When you run dbt run, this adapter assembles your models into a Feldera pipeline program, compiles it, and starts a continuously running pipeline. The pipeline keeps processing input changes and updating outputs until it is explicitly stopped. This differs from typical batch-oriented dbt adapters where dbt run executes a query once, processes a batch of data and exits.

Key features

  • Automatic incremental view maintenance (IVM) — Feldera's DBSP engine incrementalizes any SQL query out of the box. No manual merge logic or watermark tuning required.
  • Continuous pipeline deploymentdbt run compiles and starts a long-running Feldera pipeline; it does not execute one-shot queries.
  • Connector integration — attach Kafka, Delta Lake, S3, and HTTP connectors directly to models via configuration.
  • Easy setup — pure Python adapter with no ODBC driver needed.

Installation

pip install dbt-feldera

or with uv:

uv add dbt-feldera

Requires Python 3.10+ and dbt-core ~1.9.

Configuration

Add a Feldera target to your profiles.yml:

my_project:
  target: dev
  outputs:
    dev:
      type: feldera
      host: "http://localhost:8080"
      api_key: "apikey:..."          # optional — for authenticated instances
      database: "default"
      schema: "my_pipeline"          # maps to the Feldera pipeline name
      compilation_profile: dev       # dev | unoptimized | optimized
      workers: 4
      timeout: 300

Concept mapping

Feldera uses different terminology than traditional databases. Here's how dbt concepts map to Feldera. Every materialization contributes SQL to a continuously running pipeline — nothing is executed as a one-shot batch query.

dbt concept Feldera concept Description
database (unused) Set to any string (e.g. "default")
schema Pipeline name Each dbt schema maps to one Feldera pipeline (a continuously running SQL program)
table materialization Input table External data source (Kafka, HTTP, S3)
view materialization View SQL view inside the continuous pipeline (all views are incrementally maintained)
view + stored: true Materialized view Queryable via ad-hoc queries
seed Table + HTTP push Schema registered, data pushed via HTTP ingress

Configuration options

Option Default Description
host http://localhost:8080 Feldera API base URL
api_key (none) API key for authenticated Feldera instances
schema (required) Pipeline name in Feldera
compilation_profile dev SQL compilation profile: dev (fast compile), unoptimized, or optimized (best runtime performance)
workers 4 Number of pipeline worker threads
timeout 300 Max wait (seconds) for pipeline compilation + startup

Materializations

view — Intermediate transform / Materialized view

Creates a CREATE VIEW in the pipeline. Use for intermediate transformations that don't need to be queried directly or connected to an output.

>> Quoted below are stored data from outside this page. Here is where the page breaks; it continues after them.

Lemma remove_spec G c ys x zs cnt m :
  heap_ok G -> heap_repr (ram m) cnt G -> 0 <= c < 7 -> frees G c = ys ++ x :: zs ->
  exists r', list_remove x m = Ok (tt, set_ram r' m) /\
    heap_ok (set_frees c (ys ++ zs) G) /\ heap_repr r' cnt (set_frees c (ys ++ zs) G) /\
    agree (others G) (ram m) r'.
Proof.
  intros Hok Hr Hc Hf. pose proof (hr_list _ _ _ Hr c Hc) as Hl. rewrite Hf in Hl.
  destruct (list_remove_spec (lst c) ys x zs m Hl) as (r' & Hrem & Hl' & Hag). rewrite <- Hf in Hag.
  pose proof (ho_nodup _ Hok c Hc) as Hnd. rewrite Hf in Hnd.
  exists r'. split; [done|]. apply shrink_spec; try done.
  - rewrite Hf. set_solver.
  - rewrite <- Permutation_middle in Hnd. by apply NoDup_cons in Hnd as [_ Hnd].
Qed.

(** Linking a block that was live. *)
Lemma append_spec G p c k cnt m :
  heap_ok G -> heap_repr (ram m) cnt G -> arenas G !! p = Some (Small c) -> 0 <= k < per c ->
  blk p c k ∉ frees G c ->
  let G' := set_frees c (frees G c ++ [blk p c k]) G in
  exists r', list_append (lst c) (blk p c k) m = Ok (tt, set_ram r' m) /\
    heap_ok G' /\ heap_repr r' cnt G' /\ agree (others G') (ram m) r'.
Proof.
  intros Hok Hr Hp Hk Hnf G'. destruct (ho_small _ Hok p c Hp) as [Hc Hpn].
  pose proof (blk_page p c k Hc Hk) as Hbp. destruct (page_at_pos p Hpn) as [Hpos Htop].
  destruct (class_facts c Hc) as (Hb & _).
  destruct (list_append_spec (lst c) (frees G c) (blk p c k) m) as (r' & Happ & Hl & Hag).
  - by apply (hr_list _ _ _ Hr).
  - split; [unfold addr_ok; lia|]. unfold nodes, head_of, tail_of.
    pose proof (lst_range c Hc). destruct (in_heap G Hok p (Small c) (blk p c k) Hp) as [Hin Hn]; [simpl; lia|].
    destruct (in_heap G Hok p (Small c) (blk p c k + 8) Hp) as [Hin' Hn']; [simpl; lia|].
    rewrite Forall_cons, Forall_app, Forall_singleton. unfold apart. split_and!; [lia| |lia].
    rewrite Forall_forall. intros y Hy. destruct (ho_free _ Hok c y Hc Hy) as (q & k' & Hq & Hk' & ->).
    destruct (blk_apart p q c k k') as [?|?]; [done..| |lia|lia].
    destruct (decide (p = q)) as [->|]; [right|by left]. intros ->. done.
  - exists r'. split; [done|].
    assert (Hok' : heap_ok G').
    { apply heap_ok_set_frees; [done..| |].
      - apply NoDup_app. split; [by apply (ho_nodup _ Hok)|]. split; [set_solver|apply NoDup_singleton].
      - intros y [Hy|Hy%list_elem_of_singleton]%elem_of_app; [by apply (ho_free _ Hok)|].
        subst y. by exists p, k. }
    split; [done|].
    assert (Hag' : forall Q : Z -> Prop, (forall i, Q i -> ~ changed G' c i) -> agree Q (ram m) r').
    { intros Q HQ. eapply agree_weaken; [|exact Hag]. intros i Hi.
      pose proof (outside_changed G' Hok' c i Hc (HQ i Hi)) as Ho. unfold G' in Ho. simpl in Ho.
      rewrite decide_True in Ho by done. unfold outside, nodes in *.
      rewrite !Forall_cons, !Forall_app, !Forall_singleton in *. tauto. }
    split; [|apply Hag'; intros i Hi Hch; by apply (others_changed G' Hok' c i)].
    apply (repr_list G c (frees G c ++ [blk p c k]) _ (ram m)); [done..|by apply Hag'|done].
Qed.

-- models/orders_enriched.sql
{{ config(materialized='view') }}

SELECT o.id, o.total, c.name AS customer_name
FROM {{ ref('orders') }} o
JOIN {{ ref('customers') }} c ON o.customer_id = c.id

Set stored: true to promote to a CREATE MATERIALIZED VIEW — a view backed by persistent storage, enabling ad-hoc queries:

-- models/sales_summary.sql
{{ config(
    materialized='view',
    stored=true,
    connectors=[{'transport': {'name': 'my_delta_connector'}}]
) }}

SELECT
    region,
    product_category,
    SUM(amount) AS total_sales,
    COUNT(*) AS order_count
FROM {{ ref('orders') }}
GROUP BY region, product_category

[!NOTE] Every view in Feldera is automatically incrementally maintained by the DBSP engine. When inputs change, only affected output rows are recomputed — no watermarks, merge logic, or special configuration required. The stored flag controls only whether the view's state is queryable (via ad-hoc queries); it does not change how the view is computed.

On --full-refresh, the pipeline is stopped, all stored state (including connector offsets) is cleared, and the pipeline is redeployed from scratch.

table — Input source

Creates a CREATE TABLE — an input source for external data ingress. The model SQL defines the column schema, not a SELECT query. Attach connectors for Kafka, S3, HTTP, or other input sources.

-- models/raw_events.sql
{{ config(
    materialized='table',
    connectors=[{
        'transport': {
            'name': 'kafka_in',
            'config': {
                'bootstrap.servers': 'redpanda:29092',
                'topics': ['events']
            }
        },
        'format': {'name': 'json'}
    }]
) }}

event_id BIGINT NOT NULL,
event_type VARCHAR NOT NULL,
payload VARCHAR,
created_at TIMESTAMP NOT NULL

incremental — Unsupported

[!IMPORTANT] dbt-feldera does not support the incremental materialization because all views in Feldera are natively maintained incrementally by the DBSP engine.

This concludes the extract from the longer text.